__DATASET ENTRIES__.
(* ===== verification/PluginRegistry.v ===== *)
(** * PluginRegistry: the channel of the OpenCode plugin

    [manager/remote/plugin]: what the registry keeps per remote agent ([registry.rs]:
    connection, audits, approver, pushes, voice modes), the streams of events that replay
    and follow it, the handlers of [server.rs] that record what the plugin reports, and the
    debouncing of workspace changes.  A toggle of the voice mode ([services/remote.rs]) and
    the opening of a stream take the registry's lock several times: a run interleaves these
    steps.  An approver is named by a number; the receivers are those of [tokio]'s broadcast
    channel: each gets every push after it subscribed, the oldest lost once
    [PUSH_CHANNEL_CAP] wait. *)

From S2P Require Import Prelude.
From S2P Require Import Text.
From S2P Require Import JsonValue.

(* ------------------------------------------------------------------ *)
(** ** Data *)

Module PluginAuditRecord.
(* chisl-ai-agent/src/manager/remote/plugin/protocol.rs:156-166 PluginAuditRecord *)
Record t := mk { kind : string; tool : option string; session_id : option string; call_id : option string; at_ms : Z; summary : string }.
End PluginAuditRecord.
Module PluginPushEvent.
(* chisl-ai-agent/src/manager/remote/plugin/protocol.rs:175-178 PluginPushEvent *)
Record t := mk { event : string; data : json }.
End PluginPushEvent.

(* chisl-ai-agent/src/manager/remote/plugin/registry.rs:35-35 AUDIT_RING_CAP *)
Definition AUDIT_RING_CAP : nat := 500.
(* chisl-ai-agent/src/manager/remote/plugin/registry.rs:41-41 HELLO_CONNECTED_GRACE_MS *)
Definition HELLO_CONNECTED_GRACE_MS : Z := 60000.
(* chisl-ai-agent/src/manager/remote/plugin/registry.rs:47-47 PUSH_CHANNEL_CAP *)
Definition PUSH_CHANNEL_CAP : nat := 256.
(* chisl-ai-agent/src/manager/remote/plugin/registry.rs:55-55 STICKY_VOICE_MODE_CAP *)
Definition STICKY_VOICE_MODE_CAP : nat := 64.

Module PluginConnectionState.
(* chisl-ai-agent/src/manager/remote/plugin/registry.rs:78-85 PluginConnectionState *)
Record t := mk {
  last_hello_at_ms : option Z; plugin_version : option string; opencode_version : option string;
  hooks : list string; events_stream_open : bool; hello_count : Z }.
Definition new : t := mk None None None [] false 0.
(* chisl-ai-agent/src/manager/remote/plugin/registry.rs:90-96 is_connected *)
Definition is_connected (now_ms : Z) (s : t) : bool :=
  events_stream_open s ||
  match last_hello_at_ms s with Some t => Z.max 0 (now_ms - t) <=? HELLO_CONNECTED_GRACE_MS | None => false end.
End PluginConnectionState.

Module StickyVoiceMode.
(* chisl-ai-agent/src/manager/remote/plugin/registry.rs:125-128 StickyVoiceMode *)
Record t := mk { session_key : string; event : PluginPushEvent.t }.
End StickyVoiceMode.
(** A child that closes its pipes is only waited for: neither its deadline nor a stop ends
    it. *)
Example closed_pipes_cannot_be_stopped :
  let acts := starting 0 "p" "serve" ++ [Does "p" (Closes 0); Does "p" (Closes 1); Reads "p" 0 1; Reads "p" 1 1; Drive "p" 1; Stop "a" "p" "s" 2] in
  status_of "p" (after acts) = Some BgStatus.Running ∧ after (acts ++ [Drive "p" 100000000]) = None.
Proof. by vm_compute. Qed.
(** A child that ends at once is finished before it is in the table: its record stays
    running, with no monitor to end it. *)
Example fast_child_runs_forever :
  let acts := [Request 0 "a" (start_request "true") no_dirs "/w"; Answer 0 ShellApproval.Allow 0; Count 0; Spawn 0 "p" 0 0 (Ok tt);
               Does "p" (Ends (Some (Some 0))); Drive "p" 0; Finish "p" 0; Prune "p"; Insert_ 0 0] in
  status_of "p" (after acts) = Some BgStatus.Running ∧ (λ r, monitors (fst r) !! "p") <$> after acts = Some None.
Proof. by vm_compute. Qed.
(** What a child wrote last is lost when it ends before the reader has taken it. *)
Example last_output_is_lost :
  (λ r, (λ r, fst (fst r)) <$> res_ok (read "a" "p" 0 (fst r))) <$>
    after (starting 0 "p" "echo" ++ [Does "p" (Writes 0 [104; 105]); Does "p" (Ends (Some (Some 0))); Drive "p" 1; Finish "p" 1]) = Some (Some "").
Proof. by vm_compute. Qed.
(** Starts that overlap exceed the limit: the count and the entry are two turns of the lock. *)
Definition start_until_count (k : nat) : list Act := [Request k "a" (start_request "x") no_dirs "/w"; Answer k ShellApproval.Allow 0; Count k].
Definition name_of (k : nat) : string := show_i64 (Z.of_nat k).
Example overlapping_starts_exceed_the_limit :
  (λ r, running_count "a" (fst r)) <$>
    after (concat (map (λ k, starting k (name_of k) "x") (seq 0 7)) ++ start_until_count 7 ++ start_until_count 8 ++
           [Spawn 7 "7" 0 0 (Ok tt); Insert_ 7 0; Spawn 8 "8" 0 0 (Ok tt); Insert_ 8 0]) = Some 9%nat.
Proof. by vm_compute. Qed.
(** A character that two reads share is shown as two replacement characters. *)
Example split_character_is_broken :
  (λ r, (λ r, bytes (fst (fst r))) <$> res_ok (read "a" "p" 0 (fst r))) <$>
    after (starting 0 "p" "x" ++ [Does "p" (Writes 0 [195; 169]); Reads "p" 0 1; Reads "p" 0 1; Drive "p" 1; Drive "p" 1]) = Some (Some (replacement ++ replacement)).
Proof. by vm_compute. Qed.
(** A tail repeats what arrives while it opens, and counts its offsets from where it was
    asked to begin: the client that goes on from there reads the replay again. *)
Example tail_repeats_and_miscounts :
  snd <$> after (starting 0 "p" "x" ++ [Does "p" (Writes 0 [104; 105]); Reads "p" 0 2; TailOpen 0 "a" "p" 0; TailStep 0; Drive "p" 1; TailStep 0; TailStep 0]) =
    Some [(0%nat, Chunk "hi" 0); (0%nat, Chunk "hi" 2)] ∧
  snd <$> after (starting 0 "p" "x" ++ [Does "p" (Writes 0 [104; 105]); Reads "p" 0 2; Drive "p" 1; TailOpen 0 "a" "p" 0; TailStep 0; TailStep 0;
                                        Does "p" (Writes 0 [106]); Reads "p" 0 1; Drive "p" 2; TailStep 0]) =
    Some [(0%nat, Chunk "hi" 0); (0%nat, Chunk "j" 1)].
Proof. by vm_compute. Qed.
(** The tail of a process that has ended is an error without its output. *)
Example tail_of_an_ended_process :
  snd <$> after (starting 0 "p" "x" ++ [Does "p" (Writes 0 [104; 105]); Reads "p" 0 2; Does "p" (Ends (Some (Some 0))); Drive "p" 1; Finish "p" 1;
                                        TailOpen 0 "a" "p" 0; TailStep 0]) =
    Some [(0%nat, TailError "invalid request: process has no live output (already terminal)")].
Proof. by vm_compute. Qed.
Local Notation reached acts := (default (new_bg, []) (after acts)).
Lemma nothing_spawned_without_leave_witness :
  let b := fst (reached (starting 0 "p" "serve")) in
  BgProcessInfo.command (BgProcess.info_ (default (BgProcess.mk (BgProcessInfo.mk "" None "" "" "" BgStatus.Running None 0 None 0 false) (RingBuffer.new 1) false false 0)
    (process "a" "p" b))) = "serve" ∧
  ∀ ag id p, process ag id b = Some p → ∃ k req, allowed k ag req (BgProcessInfo.cwd (BgProcess.info_ p)) (with_approver ++ starting 0 "p" "serve") ∧
     BgProcessInfo.command (BgProcess.info_ p) = StartRequest.command req ∧ BgProcessInfo.session_id (BgProcess.info_ p) = StartRequest.session_id req.
Proof.
  intros b. split; [by vm_compute|].
  apply (nothing_spawned_without_leave (with_approver ++ starting 0 "p" "serve") b (snd (reached (starting 0 "p" "serve")))). by vm_compute.
Defined.
Definition ended : list Act := starting 0 "p" "x" ++ [Does "p" (Ends (Some (Some 3))); Drive "p" 1; Finish "p" 7].
Lemma first_end_is_final_witness :
  let b := fst (reached ended) in let late := [Stop "a" "p" "s" 9; Prune "p"] in
  ∃ p, process "a" "p" b = Some p ∧ BgProcessInfo.exit_code (BgProcess.info_ p) = Some 3 ∧
  ((∃ p', process "a" "p" (fst (default (b, []) (run late b))) = Some p' ∧ BgProcess.info_ p' = BgProcess.info_ p) ∨
   ∃ acts1 acts2 b1 o1, late = acts1 ++ acts2 ∧ run acts1 b = Some (b1, o1) ∧ process "a" "p" b1 = None).
Proof.
  intros b late. destruct (process "a" "p" b) as [p|] eqn:Hp; [|vm_compute in Hp; discriminate Hp]. exists p. split; [done|].
  assert (BgProcessInfo.exit_code (BgProcess.info_ p) = Some 3 ∧ BgProcess.running p = false) as [He Ht] by (vm_compute in Hp; injection Hp as <-; by vm_compute).
  split; [exact He|]. apply (first_end_is_final (with_approver ++ ended) late b (fst (default (b, []) (run late b))) (snd (reached ended)) (snd (default (b, []) (run late b))) "a" "p" p);
    [by vm_compute|exact Hp|exact Ht|by vm_compute].
Defined.
Definition nine_starts : list Act :=
  concat (map (λ k, starting k (name_of k) "x") (seq 0 8)) ++ [Request 8 "a" (start_request "x") no_dirs "/w"; Answer 8 ShellApproval.Allow 0; Count 8].
Lemma at_most_eight_run_witness :
  let b := fst (reached nine_starts) in
  Call.at_ <$> calls b !! 8%nat = Some (Call.Done (Err (BgError.LimitExceeded 8))) ∧ (running_count "a" b ≤ MAX_BG_PROCESSES_PER_AGENT)%nat.
Proof.
  intros b. split; [by vm_compute|].
  apply (at_most_eight_run (with_approver ++ nine_starts) b (snd (reached nine_starts)) "a"); by vm_compute.
Defined.
Lemma reading_on_misses_nothing_witness :
  let us := [Append "abc"; Append "d"; Read; Append "ef"; Append "gh"] in
  output us = bytes "abcdefgh" ∧ follow (us ++ [Read]) (RingBuffer.new 4) 0 = bytes "abcdefgh".
Proof.
  intros us. split; [by vm_compute|]. rewrite (reading_on_misses_nothing 4 us); [by vm_compute|done|by vm_compute|by vm_compute].
Defined.
End Examples.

__EXERCISE__.
Which of the lines above hold the string "Chunk"? Pick each of them out.

__TASK RESULT__.
    Some [(0%nat, Chunk "hi" 0); (0%nat, Chunk "hi" 2)] ∧
    Some [(0%nat, Chunk "hi" 0); (0%nat, Chunk "j" 1)].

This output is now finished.